Workers or minority entrepreneurs can take over hundreds of thousands of viable inner-city and rural manufacturing firms whose white owners are retiring. With adequate funding and support, worker-cooperative ownership can succeed by learning from the Union Coop model designed by the United Steelworkers and from the example of the longtime achievements of the Mondragon coops in the Basque region of Spain.
Inclusive capital strategies are critical for achieving the goals of both environmentalists and the labor movement (and others). Environmentalists and labor unionists talk about a “just transition” to new jobs and a new economy, but without a concrete plan of how to accomplish either. Public investment in advanced manufacturing that is democratic, inclusive, and well-funded can offer solutions for a just transition and the foundation for more significant transformations, building popular unity and momentum for change.
High-road, advanced manufacturing is fundamental to addressing progressive goals. While many environmentalists dismiss manufacturing as irrelevant or anti-green, the climate crisis still requires a Green New Deal to transform our energy sources into renewables, design and build new infrastructure, and manufacture hardware—including wind turbines; solar arrays; wave generators; systems of locks, dams, trains, and rails to transport components;a new Smart Grid; and EV charging stations. Currently, US industry and its workforce lack the capacity to produce many of these components—let alone install and maintain them (all potentially high-wage, long-term jobs). For a more equitable, inclusive, and sustainable future, we need to manufacture new equipment and products with new supply chains, new skills, and new relations of production.

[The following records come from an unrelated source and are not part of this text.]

(* ===== verification/Scenarios.v ===== *)
(** * The scenarios of the specification, run

    The end-to-end scenarios of section 8 of the specification and the
    error paths, evaluated on the tables of [Tables] with the executable
    correlation of [Pearson].  Each example is an instance of a theorem
    of the other files, named in its comment: the examples show the
    texts the program prints, and where it does not do what the
    specification describes, what it does. *)

From S2P Require Import Prelude PyString PyFloat Interval DataFrame Pearson ColumnInfos Format.
From S2P Require Import Helper Tables Columns Correlations Advices FirstAnalysis Lifecycle.

(** ** Runs *)

(** The summaries [analyze_columns] leaves in the object. *)
Definition summaries (self : Helper value) : gmap nat (ColumnInfos value) :=
  dataframe_col_infos (analyze_columns self).2.

(** The advice report after [analyze_columns]. *)
Definition advice_report (self : Helper value) : result string :=
  (get_advices (analyze_columns self).2).1.

(** The correlation report. *)
Definition correlation_report (self : Helper value) : result string :=
  (analyze_correlations self).1.

(** ** Texts *)

(** The advice line of a column as the program prints it when the column
    has at most one distinct value. *)
Definition deleted_text (name : string) (position : Z) : string :=
  "The column " +:+ DQUOTE +:+ name +:+ DQUOTE +:+ " (index " +:+ fmt_d position +:+
  ")should be deleted.".

(** The line of a reported pair, as text. *)
Definition pair_text (a b strength sign value : string) : string :=
  LF +:+ DQUOTE +:+ a +:+ DQUOTE +:+ " and " +:+ DQUOTE +:+ b +:+ DQUOTE +:+
  " have a " +:+ strength +:+ " " +:+ sign +:+ " correlation : " +:+ value.

(** ** Scenarios *)

(** Scenario 1 ([analyze_correlations_spec]): two columns [1, 2, 3, 4, 5].  The correlation report
    is one line, a very strong positive correlation of 1.000000 between
    A and B; the matrix is stored in the object. *)
Example scenario1_correlations :
  analyze_correlations scenario1 =
  (Ok (pair_text "A" "B" "very strong" "positive" "1.000000"),
   set_corr (Some (mkCorr ["A"; "B"]%string [[1; 1]; [1; 1]]%float)) scenario1).
Proof. vm_compute. reflexivity. Qed.

(** Scenario 2 ([analyze_columns_uniques_null]): a column [True, True, True, False, NaN].  One null is
    counted and [unique()] counts the null as a value, so the column has
    three distinct values and the advice is the cast into a category.  The
    specification expects two distinct values and the boolean advice. *)
Example scenario2_flag_column :
  summaries scenario2 !! 0 =
    Some (mkColumnInfos 0 "flag" 1 4 "object" 3 (Some [VBool true; VBool false; VNaN])) ∧
  advice_report scenario2 =
    Ok (LF +:+ advice_text_spec "flag" 0 "casted into a category").
Proof. split; vm_compute; reflexivity. Qed.

(** Scenario 3 ([get_advice_deleted]): five identical values.  The column has one distinct
    value and is advised for deletion; the text lacks the space the format
    of the specification has between the position and [should]. *)
Example scenario3_constant_column :
  advice_report scenario3 = Ok (LF +:+ deleted_text "const" 0) ∧
  deleted_text "const" 0 ≠ advice_text_spec "const" 0 "deleted".
Proof. split; [vm_compute; reflexivity|by vm_compute]. Qed.

(** Scenario 4 ([analyze_columns_categories]): with [max_categorisable = 2], a column of three
    distinct values has no categories and no advice: the advice report is
    the line feed alone. *)
Example scenario4_not_categorisable :
  categories <$> summaries scenario4 !! 0 = Some None ∧
  advice_report scenario4 = Ok LF.
Proof. split; vm_compute; reflexivity. Qed.

(** Scenario 5 ([analyze_correlations_spec]): a column next to a constant column.  The coefficient
    of the pair is NaN, the report is empty and nothing is raised. *)
Example scenario5_constant_correlation :
  (is_nan <$> cm_at (df_corr scenario5_df) 0 1) = Some true ∧
  correlation_report scenario5 = Ok EmptyString.
Proof. split; vm_compute; reflexivity. Qed.

(** A text column before the numeric ones ([analyze_correlations_names]).  The matrix is over A and
    E, and its one finding, at positions 0 and 1, is their correlation;
    the report names the columns at positions 0 and 1 of the table,
    [label] and A. *)
Example mixed_table_names :
  cm_labels (df_corr mixed_df) = ["A"; "E"]%string ∧
  correlation_report mixed =
    Ok (pair_text "label" "A" "very strong" "negative" "-0.800000") ∧
  corr_text (cm_labels (df_corr mixed_df)) (df_corr mixed_df) =
    pair_text "A" "E" "very strong" "negative" "-0.800000".
Proof. repeat split; vm_compute; reflexivity. Qed.

(** A dtype outside [color_dict] ([analyze_columns_KeyError]): [analyze_columns] raises [KeyError]
    when it formats the table, after the summaries of all columns have
    been stored. *)
Example int32_table_KeyError :
  (analyze_columns (helper_of 12 int32_df)).1 = Raise KeyError ∧
  size (summaries (helper_of 12 int32_df)) = 2.
Proof. split; vm_compute; reflexivity. Qed.

(** Scenario 1, the whole analysis ([firstAnalysis_spec]): the calls to [print],
    [sns.heatmap] and [plt.show], in order. *)
Example scenario1_firstAnalysis :
  w_out (firstAnalysis true (mkWorld scenario1 [])).2 =
  [Print (LF +:+ "##### GENERAL DATAFRAME INFOS #####");
   Print (main_infos 2 5 0 5 1 +:+ LF +:+
          column_line "1;31;47" 1 0 (column_info_spec 12 5 0 colA) +:+ LF +:+
          column_line "1;31;47" 1 1 (column_info_spec 12 5 1 colB));
   Print (LF +:+ "##### CORRELATION INFOS #####");
   Print (pair_text "A" "B" "very strong" "positive" "1.000000");
   Print (LF +:+ "##### GENERAL ADVICES #####");
   Print (LF +:+ advice_text_spec "A" 0 "casted into a category" +:+ LF +:+
          advice_text_spec "B" 1 "casted into a category");
   Heatmap (mkCorr ["A"; "B"]%string [[1; 1]; [1; 1]]%float) "RdYlGn" true
     ["A"; "B"]%string ["A"; "B"]%string (-1) 1;
   PltShow].
Proof. vm_compute. reflexivity. Qed.

(** A repeated label after another column ([reachable_get_advices]):
    [analyze_columns] raises at the second column and leaves the summary
    of the first in the object, and [get_advices] then reports on that
    column alone without an error. *)
Example repeated_label_session :
  (run [AnalyzeColumns; GetAdvices] (mkWorld (helper_of 12 dup_tail_df) [])).1 =
  [Raise AttributeError;
   Ok (Some (LF +:+ advice_text_spec "B" 0 "casted into a category"))].
Proof. vm_compute. reflexivity. Qed.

The labor movement primarily focuses on its own growth and bargaining for wages and benefits within the “management’s rights” framework. It routinely does not contend for power over how capital is invested or what technology, products, and processes are used. We need to bring management rights into bargaining. When workers are owners and stakeholders, neoliberal capitalists will no longer maintain unfettered command.

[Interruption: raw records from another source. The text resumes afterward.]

(** * The session core of pinata_demo_1: dispatcher, tick loop, join and leave

    A shallow embedding of
      - [src/back/src/game_logic.ts]   (class [GameLogic]),
      - the server's [Game] class and [noThrow] (second part of
        [src/front/src/app/render_system.ts]),
      - class [Colour] (first part of the same file),
    together with the properties the specification states about them.

    Conventions.
      - A method that reads or writes fields, calls a collaborator, prints
        or may throw is a computation in [Eff S A]: it takes the state [S]
        and gives an outcome (a returned value or a thrown error), the state
        it leaves behind and the events it produced.  The state and the
        events survive a throw, as in JavaScript.
      - The collaborators whose code is not part of the sources
        ([EntityManager] with its systems, the player factory, [Pipe]) are
        interfaces (type classes); what the specification promises about
        them is stated as contract classes.
      - JavaScript numbers are exact here: the frame counter and the
        identities are naturals ([N]), colour channels are rationals ([Q]).
        Doubles are exact on integers below 2^53; NaN and the infinities
        are outside the model. *)

From Stdlib Require Import List Arith NArith Bool String QArith Qminmax Qround Lia.
From Stdlib Require Import ZArith Permutation DecimalString.
Import ListNotations.
Close Scope Q_scope.

Set Implicit Arguments.

(* ================================================================== *)
(** ** Values shared by the two server files *)

Definition EntityId := N.

(** [Direction] comes from a file that is not part of the sources; a
    TypeScript numeric enum is a number at run time. *)
Definition Direction := N.

(** A socket is only ever handed to [Pipe]: an opaque handle. *)
Definition WebSocket := N.

(** What a [throw] carries. *)
Definition exn := string.

Inductive ComponentType :=
  SPATIAL | AGENT | PHYSICS | RENDER | BEHAVIOUR | INVENTORY.

Inductive EntityType := PLAYER | ROCK | GEM | SOIL.

(** An entry of the roster: [{ id, type }]. *)
Record Entity := mkEntity { entity_id : EntityId; entity_type : EntityType }.

(** Modelled from the spec: [ComponentPacket] (./common/system) is absent;
    a packet is a component payload, opaque but for the entity and the
    component type it belongs to. *)
Record ComponentPacket := mkPacket {
  packet_entityId : EntityId;
  packet_componentType : ComponentType;
  packet_payload : N
}.

(** Modelled from the spec: [ActionType] and [PlayerAction]
    (./common/action) are absent.  "A tagged variant; every variant carries
    the originating entity identity.  Only a move variant with a direction
    is defined; the taxonomy is open for extension."  [OtherAction] stands
    for every kind the dispatcher's [switch] has no case for. *)
Inductive ActionType := MOVE | UNRECOGNISED (tag : N).

Inductive PlayerAction :=
| MoveAction (playerId : EntityId) (direction : Direction)
| OtherAction (tag : N) (playerId : EntityId).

We must also take on the equally crucial challenge of intolerable wealth accumulation and income inequality through more wealth creation as well as more equitable distribution. We must insist on inclusion as a priority in a renaissance of manufacturing and transformation of the economy. Beyond traditional set-asides for women and minority-owned businesses, inclusion is accomplished through public policy that identifies and prioritizes disadvantaged communities for investment in advanced manufacturing and provides training, financing, and strategic support to ensure success of individuals as well as high-road enterprises. Inclusion in a manufacturing renaissance creates opportunities for the working class and people of color to develop the technical skills, knowledge, and values to guide a revolutionary change in the social relations of production. A truly transformative Green New Deal requires a new paradigm of inclusive advanced manufacturing.
[Carl Davidson, a New Left writer going back to the 1960s, is currently active in Reimagine Beaver County and Progressive Democrats of America and manages the SolidarityEconomy.net website.

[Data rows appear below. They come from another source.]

(** * Oracle driver of atlas: type conversion, connection set-up and inspection

    A shallow embedding of [sql/oracle/convert.go], [sql/oracle/driver.go] and
    of the inspection code of the package (the [inspect] methods), followed by
    the properties of the specification that were checked against it.

    Conventions of the embedding.
    - A Go [string] is a [string] of bytes; [len] is [String.length].
    - Go's [int] and [int64] are both 64 bits wide (amd64, arm64), so the
      conversions [int(c.size)] are the identity; integers are values of [Z].
    - A function that returns [(T, error)] returns a [result T]; a run-time
      panic (index or slice bounds out of range) is the third outcome [Panic].
    - Pointers that are shared and written through (an index held by the
      table, by the grouping map and by the columns it covers) are positions
      in a store kept in the table. *)

From Stdlib Require Import ZArith String Ascii List Bool Lia.
From stdpp Require Import base option list strings gmap.

Import ListNotations.
Local Open Scope string_scope.
Local Open Scope list_scope.
Local Open Scope Z_scope.

(** ** The parts of Go's standard library that the package calls *)

Module GoStrings.

(** [strings.HasPrefix]. *)
Definition HasPrefix (s prefix : string) : bool := String.prefix prefix s.

(** [strings.Index]: the position of the first occurrence of [substr]. *)
Definition Index (s substr : string) : option nat := String.index 0 substr s.

(** [strings.Join]. *)
Definition Join (elems : list string) (sep : string) : string :=
  String.concat sep elems.

(** [strings.FieldsFunc]: the maximal runs of bytes on which [f] is false.
    [cur] is the field being read, [None] between two fields. *)
Fixpoint fields_from (f : ascii -> bool) (s : string) (cur : option string)
  : list string :=
  match s with
  | EmptyString => match cur with Some w => [w] | None => [] end
  | String c s' =>
      if f c then
        match cur with
        | Some w => w :: fields_from f s' None
        | None => fields_from f s' None
        end
      else
        fields_from f s'
          (Some (match cur with Some w => w +:+ String c "" | None => String c "" end))
  end.

Definition FieldsFunc (s : string) (f : ascii -> bool) : list string :=
  fields_from f s None.

(** [strings.ToLower] on ASCII text: the letters A to Z are mapped to a to z.
    Every type name of the package is ASCII. On a text with a byte from 128
    on Go maps the code points by the Unicode tables, which are not
    embedded: there this function leaves those bytes alone and is not
    Go's, and a property that reads its value is stated for ASCII text
    ([all_bytes is_ascii]). *)
Definition lower_byte (c : ascii) : ascii :=
  let n := nat_of_ascii c in
  if ((65 <=? n) && (n <=? 90))%nat then ascii_of_nat (n + 32) else c.

Fixpoint ToLower (s : string) : string :=
  match s with
  | EmptyString => EmptyString
  | String c s' => String (lower_byte c) (ToLower s')
  end.

(** The slice expression [s[lo:hi]]; [None] is the bounds panic. *)
Definition slice (s : string) (lo hi : Z) : option string :=
  if ((0 <=? lo) && (lo <=? hi) && (hi <=? Z.of_nat (String.length s)))%Z
  then Some (String.substring (Z.to_nat lo) (Z.to_nat (hi - lo)) s)
  else None.

End GoStrings.

Module Strconv.

Inductive NumErr := ErrSyntax | ErrRange.

Definition digit_of_byte (c : ascii) : option Z :=
  let n := Z.of_nat (nat_of_ascii c) in
  if ((48 <=? n) && (n <=? 57))%Z then Some (n - 48) else None.

Definition byte_of_digit (d : Z) : ascii := ascii_of_nat (Z.to_nat (48 + d)).

(** The bounds of [strconv.ParseUint] for base 10 and 64 bits: [maxVal], and
    the smallest number whose product by 10 leaves 64 bits. *)
Definition maxUint64 : Z := 2 ^ 64 - 1.

Definition uint_cutoff : Z := maxUint64 / 10 + 1.

(** The digit loop of [strconv.ParseUint] in base 10, [n] being the value
    read so far. A byte that is no digit is a syntax error. A step that
    leaves 64 bits is a range error, returned at once: the bytes that follow
    are not read. The sum [n*10 + d] is made in 64 bits, and the loop sees
    that it wrapped around by [n1 < n]. *)
Fixpoint parse_digits (s : string) (n : Z) : Z + NumErr :=
  match s with
  | EmptyString => inl n
  | String c s' =>
      match digit_of_byte c with
      | None => inr ErrSyntax
      | Some d =>
          if (uint_cutoff <=? n)%Z then inr ErrRange
          else
            let n := (n * 10)%Z in
            let n1 := ((n + d) mod 2 ^ 64)%Z in
            if (n1 <? n)%Z || (maxUint64 <? n1)%Z then inr ErrRange
            else parse_digits s' n1
      end
  end.

(** [strconv.ParseUint(s, 10, 64)]: the empty text is a syntax error. *)
Definition ParseUint (s : string) : Z + NumErr :=
  match s with
  | EmptyString => inr ErrSyntax
  | _ => parse_digits s 0
  end.

(** [strconv.ParseInt(s, 10, 64)]: an optional sign, then [ParseUint]. *)
Definition ParseInt (s : string) : Z + NumErr :=
  match s with
  | EmptyString => inr ErrSyntax
  | String c s' =>
      let neg := Ascii.eqb c "-" in
      let body := if Ascii.eqb c "+" || neg then s' else s in
      match ParseUint body with
      | inr e => inr e
      | inl un =>
          let cutoff := 2 ^ 63 in
          if negb neg && (cutoff <=? un)%Z then inr ErrRange
          else if neg && (cutoff <? un)%Z then inr ErrRange
          else inl (if neg then - un else un)
      end
  end.

(** The loop of [strconv.FormatInt(i, 10)] (what the verb [%d] prints):
    digits are produced from the least significant one. *)
Fixpoint format_loop (fuel : nat) (us : Z) (acc : string) : string :=
  match fuel with
  | O => acc
  | S fuel' =>
      if (us <? 10)%Z then String (byte_of_digit us) acc
      else format_loop fuel' (us / 10) (String (byte_of_digit (us mod 10)) acc)
  end.

Definition FormatUint (us : Z) : string :=
  format_loop (S (Z.to_nat (Z.log2 us))) us "".

Definition FormatInt (i : Z) : string :=
  if (i <? 0)%Z then String "-" (FormatUint (- i)) else FormatUint i.

(** [strconv.ParseBool] accepts exactly these spellings. *)
Definition ParseBool (s : string) : option bool :=
  if existsb (String.eqb s) ["1"; "t"; "T"; "TRUE"; "true"; "True"] then Some true
  else if existsb (String.eqb s) ["0"; "f"; "F"; "FALSE"; "false"; "False"] then Some false
  else None.

End Strconv.

(** ** golang.org/x/mod/semver, which [Open] uses to compare versions *)

Module Semver.

Record parsed := {
  major : string; minor : string; patch : string;
  short : string; prerelease : string; build : string }.

Definition is_digit (c : ascii) : bool :=
  let n := nat_of_ascii c in ((48 <=? n) && (n <=? 57))%nat.

Definition isIdentChar (c : ascii) : bool :=
  let n := nat_of_ascii c in
  ((65 <=? n) && (n <=? 90) || (97 <=? n) && (n <=? 122)
   || (48 <=? n) && (n <=? 57) || (n =? 45))%nat.

(** The length of the run of digits at the head of [v]. *)
Fixpoint digit_run (v : string) : nat :=
  match v with
  | String c v' => if is_digit c then S (digit_run v') else O
  | EmptyString => O
  end.

Definition str_take (n : nat) (s : string) : string := String.substring 0 n s.
Definition str_drop (n : nat) (s : string) : string :=
  String.substring n (String.length s - n) s.

(** [parseInt]: a run of digits with no leading zero, and what follows it. *)
Definition parseInt (v : string) : option (string * string) :=
  match v with
  | EmptyString => None
  | String c _ =>
      if negb (is_digit c) then None
      else
        let i := digit_run v in
        if Ascii.eqb c "0" && negb (i =? 1)%nat then None
        else Some (str_take i v, str_drop i v)
  end.

(** [isBadNum]: all digits, more than one, and a leading zero. *)
Definition isBadNum (v : string) : bool :=
  let i := digit_run v in
  ((i =? String.length v) && (1 <? i))%nat
  && match v with String c _ => Ascii.eqb c "0" | EmptyString => false end.

Definition isNum (v : string) : bool := (digit_run v =? String.length v)%nat.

Bill Fletcher, Jr. is a longtime trade unionist and international activist, co-author of Solidarity Divided, and author of “They’re Bankrupting Us” – And Twenty Other Myths about Unions.
Nina Gregg consults with social justice organizations, advocacy groups and educators and is on the Leadership Team of Blount County SURJ (Showing Up for Racial Justice) and on the board of Three Rivers Market Cooperative in Knoxville, Tennessee.]